Nationalism is a fickle beast, especially when opera is involved. The musical climate of post-revolutionary France was, much like Italy, dominated by opera, and substantial instrumental music wasn't given the press or acceptance it deserved (leaving good composers like Louise Farrenc in the proverbial dust). The symphony especially suffered, as no scene took off from Napoleon's favorite composer son, Étienne Nicolas Méhul, who was called France's Beethoven in his lifetime, apparently in vain. Berlioz didn't even get them to budge, which is a bit shocking now considering how popular his work is today. That being said, you'd think a nationalistic crossover artist wouldn't get any support among the birth of Empire. Well, you'd be partly right.
That jaunty number closed off the Fantaisie Symphonique by Théodore Gouvy (1819-1898), born in what is now Saarbrücken-Schafbrücke on the Franco-Prussian border and eternally split between the French and German cultures he shared. He wasn't able to get French citizenship until he was 32, and in the meantime studied privately. Becoming a master of chamber and symphonic forms, he gained much recognition behind the Instro Curtain (Germany, Austria, Scandinavia and Russia), but never held water in France. Which is odd, because those other countries seem to enjoy opera just fine, but France and Italy couldn't care less for lyric-less tunes.

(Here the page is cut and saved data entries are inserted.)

Section Finalization.
Context {E Txn : Type} {clock : Clock E} {ops : ArtifactOps E Txn}.
Notation pipe := (traced E Step).
Notation Pipeline := (Pipeline E Txn).

Definition now : pipe Z := lift instant_now.

(** ** Diagnostics *)

(** [diagnostics.record(name, status, start.elapsed())]. *)
Definition record_elapsed (d : Diagnostics) (n : string) (st : PluginStatus) (start : Z) : pipe Diagnostics :=
  t ← now;
  finished ← now;
  mret (record d n st (saturating_duration_since t start) finished).

Definition record_now (d : Diagnostics) (n : string) (st : PluginStatus) : pipe Diagnostics :=
  t ← now;
  mret (record_immediate d n st t).

Definition deps_satisfied (deps : list string) (d : Diagnostics) : bool := forallb (succeeded d) deps.

(** Why a plugin does not run now: the two [continue]s that open every loop. *)
Definition skip_reason (p : Plugin E) (unmet : string) (d : Diagnostics) : pipe (option string) :=
  available ← look (is_available p);
  mret (if negb available then Some "not available"%string
        else if negb (deps_satisfied (hard_dependencies p) d) then Some unmet else None).

Definition HARD_UNMET : string := "hard dependency not met".

(** One invocation bound to the transaction. *)
Definition run_plugin {S T : Type} (txn : Txn) (p : Plugin E) (category_timeout : Z)
    (f : stage_fn S T) (data : S) : pipe (S * PluginRunResult T) :=
  lift (λ e, let '(data, e, r) := run_transaction_stage report_context_arc txn (name p) (execution p)
                                    (resolve (timeout p) category_timeout) f data e in
             ((data, r), e)).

This would change with César Franck, but his change would be so big, coupled with the vast stormcloud that was Wagner, that Gouvy once again didn't stand a chance. With as much invention, charm, and formal command as he possessed, his work was still firmly planted in previous generations. But for those in the mood, it's all there - mastery of orchestration, astonishing harmonic depth, infectious subjects, and genuine, revelatory surprise. Check out the section at 3:16 for an ass-flattening pastorale. I was introduced to Gouvy via his third Symphonie, which I'd be more than happy to show you here if it would ever show up on YouTube, and contains all those traits and more. But then maybe I'd run out of room to show off his chamber work.
That'll change your socks for ya. Recording his considerable oeuvre has only been in swing since the 90's, with 23 CDs to his name listed on Amazon. Aside from scattered labels such as Sony Classical and Lorraine, the big mover/shaker is CPO, who have made a name for themselves reviewing the grand and unknown among Romantic and early-20th century composers and don't make any false moves with their five-disc broadside (including that Symponie nr. 3 I was talking about). They've focused on pieces involving orchestras, so the works he's (arguably) most known for - piano duet - had to be taken care of by others, namely the Duo Tal & Groethuysen.
The resurrection of his work is inspiring, but even that may not uncover the second entry here. A useful technique for uncovering artists in a search engine is to search for the publisher and browse their authors. Editions Maurice Senart is a goldmine for impressionism, so while trundling their stuff in the Sibley Music Library at Eastman School of Music I found this:
Beg your pardon?
No, this isn't a practical joke on the part of the good ship Sibley. A quick search on Worldcat, a database for university libraries that will pretty much turn up every score and recording in existence, shows six works under that name (plus duplicate listings). Wikipedia had nothing, and Grove Music Online came up cold. However, the answer was in store for me on another, less informative site: YouTube.
Phillip Sear is one of those blessed individuals whose adoration for obscure (mostly mid-to-late 19th century) composers is only matched by his persistence. He'll soon have 2,000 videos of himself playing from the nearly endless solo piano rep, mining the vast quarries of IMSLP, Sibley and CosandScores. This recording, taken from the set Tableaux du Caucase, comes with the best information I've yet uncovered on M. Ygouw. Opol Ygouw is a pseudonym, taken from the letters of the composer's real name: Léopold Gouvy. Léopold (1871-1968) was a nephew of Théodore's, and lived in the same big house as him, but certainly didn't write the same music. The three works I was able to see are dripping with impressionist technique, and reveal a curious voice with a flair for drama. Check out the boffo opening to his cello sonata:
His six works were published from 1921 to 1924, putting him ahead of Abel Decaux in terms of oeuvre but still behind Paul Dukas. I know of the French tradition of composers who wrote fewer, more perfect works rather than a lot of crap, but this may be pushing it. I still have no idea why he wrote so little music, but what he did leave is at least pretty interesting. I also haven't the foggiest why he didn't use his real name; perhaps the backlash against his uncle was so strong in his lifetime that it was dead to the industry. If anybody who's reading this knows more I for one would like to hear it, because he seems just eccentric enough to shine through the sands of time. At any rate, his uncle's music is out there to find, and if you see any opols at Sotheby's I'd say they're a good investment.